Faculty of Mathematics and Computer Science, Quanzhou Normal University, Quanzhou 362000, China; Fujian Provincial Key Laboratory of Data Intensive Computing, Quanzhou 362000, China.
Department of Ophthalmology, 2nd Affiliated Hospital, Fujian Medical University, Quanzhou 362000, China.
Comput Methods Programs Biomed. 2022 Jun;219:106742. doi: 10.1016/j.cmpb.2022.106742. Epub 2022 Mar 11.
We aim to present effective diagnostics in the field of ophthalmology and improve eye health. The purpose of this study is to examine the capability of health classification of Meibomian gland dysfunction (MGD) using Keratography 5M and AlexNet method.
A total of 4,609 meibomian gland images were collected from 2,000 patients using Keratography 5M in the hospital. Then, MGD dataset for eyelid gland health recognition was constructed through image pre-processing, labelling, cropping and augmentation. Furthermore, AlexNet network was used to identify the eyelid gland health. The effects of different optimization methods, different learning rates, Dropout methods and different batch sizes on the recognition accuracy were discussed.
The results show that the effect of model recognition is the best when the optimized method is Adam, the number of iterations is 150, the learning rate is 0.001, and the batch size is 80, then, the overall test accuracy of health degree is 94.00%.
Our research provides a reference to the clinical diagnosis or screening of eyelid gland dysfunction. In future implementations, ophthalmologists can implement more advanced learning algorithms to improve the accuracy of diagnosis.

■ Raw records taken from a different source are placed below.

Definition family_mss (ip : IpAddr) (ipv4_mss : Z) : Z :=
  if is_ipv6 ip then Z.max (Z.max (ipv4_mss - 20) 0) 1 else ipv4_mss.

Definition data_params (ctx : FrameCtx) (conn : FlowEnds) (seq : Z) : TcpFrameParams :=
  MkParams (remote_ip conn) (guest_ip conn) (remote_port conn) (guest_port conn) seq (last_ack conn) 65535 (gw_mac ctx) (guest_mac ctx).

(** [data.chunks(size)]; a chunk takes at least a byte, so the length of the data
    bounds their number. *)
Fixpoint chunks (fuel : nat) (size : Z) (data : list Z) : list (list Z) :=
  match fuel, data with
  | S fuel, _ :: _ => take (Z.to_nat size) data :: chunks fuel size (drop (Z.to_nat size) data)
  | _, _ => []
  end.

Section Emit.
Context (arch : Arch).

(** The frame of a chunk on the path of large frames. *)
Definition large_frame (ctx : FrameCtx) (conn : FlowEnds) (src dst : Ipv4) (seq : Z) (chunk : list Z) : option (list Z) :=
  let params := data_params ctx conn seq in
  if 1500 <? Eth.ETH_HEADER_LEN + 40 + len chunk then build_tcp_data_frame_partial_csum params src dst chunk
  else build_tcp_data_frame arch params chunk.

Fixpoint large_loop (ctx : FrameCtx) (conn : FlowEnds) (src dst : Ipv4) (seq_start index : Z) (cs : list (list Z))
    (frames : list (list Z)) : option (list (list Z)) :=
  match cs with
  | [] => Some frames
  | chunk :: cs =>
      let seq := wrapping_add32 seq_start (wrap32 (index * LARGE_FRAME_MAX_PAYLOAD)) in
      let! frame := large_frame ctx conn src dst seq chunk in
      large_loop ctx conn src dst seq_start (index + 1) cs (frames ++ [frame])
  end.

(** [while offset < data.len()]. *)
Fixpoint seg_loop (fuel : nat) (ctx : FrameCtx) (conn : FlowEnds) (seg seq_start : Z) (data : list Z) (offset : Z)
    (frames : list (list Z)) : option (list (list Z)) :=
  match fuel with
  | O => if offset <? len data then None else Some frames
  | S fuel =>
      if offset <? len data then
        let chunk_end := Z.min (offset + seg) (len data) in
        let! chunk := range data offset chunk_end in
        let! frame := build_tcp_data_frame arch (data_params ctx conn (wrapping_add32 seq_start (wrap32 offset))) chunk in
        seg_loop fuel ctx conn seg seq_start data chunk_end (frames ++ [frame])
      else Some frames
  end.

Definition segment_size (ctx : FrameCtx) (conn : FlowEnds) : Z :=
  let peer := if is_ipv6 (guest_ip conn) then Z.max (peer_mss conn) 1 else Z.max (peer_mss conn) TCP_MIN_MSS in
  Z.min (family_mss (guest_ip conn) (guest_mss ctx)) peer.

Definition emit_data_frames (ctx : FrameCtx) (conn : FlowEnds) (seq_start : Z) (data : list Z) (frames : list (list Z)) :
    option (list (list Z)) :=
  match remote_ip conn, guest_ip conn, large_frames ctx && (GSO_SEGMENT_MSS <=? peer_mss conn) with
  | V4 src, V4 dst, true => large_loop ctx conn src dst seq_start 0 (chunks (length data) LARGE_FRAME_MAX_PAYLOAD data) frames
  | _, _, _ => seg_loop (length data) ctx conn (segment_size ctx conn) seq_start data 0 frames
  end.

End Emit.

(** ** What is carried *)

Record flow_ok (ctx : FrameCtx) (conn : FlowEnds) : Prop := {
  fo_remote : addr_ok (remote_ip conn);
  fo_guest : addr_ok (guest_ip conn);
  fo_family : is_ipv4 (remote_ip conn) = is_ipv4 (guest_ip conn);
  fo_ports : in_u16 (remote_port conn) ∧ in_u16 (guest_port conn);
  fo_ack : in_u32 (last_ack conn);
  fo_peer : in_u16 (peer_mss conn);
  fo_macs : Eth.mac_ok (gw_mac ctx) ∧ Eth.mac_ok (guest_mac ctx)
}.

Definition is_large (ctx : FrameCtx) (conn : FlowEnds) : bool :=
  is_ipv4 (guest_ip conn) && large_frames ctx && (GSO_SEGMENT_MSS <=? peer_mss conn).

(** The IP packet around a payload of [n] bytes. *)
Definition packet_len (conn : FlowEnds) (n : Z) : Z := (if is_ipv4 (guest_ip conn) then 40 else 60) + n.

旨在提供眼科领域的有效诊断方法,改善眼部健康。本研究旨在探讨使用角膜地形图 5M 和 AlexNet 方法对睑板腺功能障碍(MGD)进行健康分类的能力。
共从 2000 名患者中使用角膜地形图 5M 收集了 4609 个睑板腺图像。然后,通过图像预处理、标记、裁剪和增强构建了用于眼睑腺体健康识别的 MGD 数据集。此外,使用 AlexNet 网络识别眼睑腺体健康。讨论了不同优化方法、不同学习率、Dropout 方法和不同批量大小对识别准确性的影响。
结果表明,当优化方法为 Adam,迭代次数为 150,学习率为 0.001,批量大小为 80 时,模型识别效果最佳,健康程度的总体测试准确率为 94.00%。
本研究为眼睑腺体功能障碍的临床诊断或筛查提供了参考。在未来的实施中,眼科医生可以实施更先进的学习算法来提高诊断的准确性。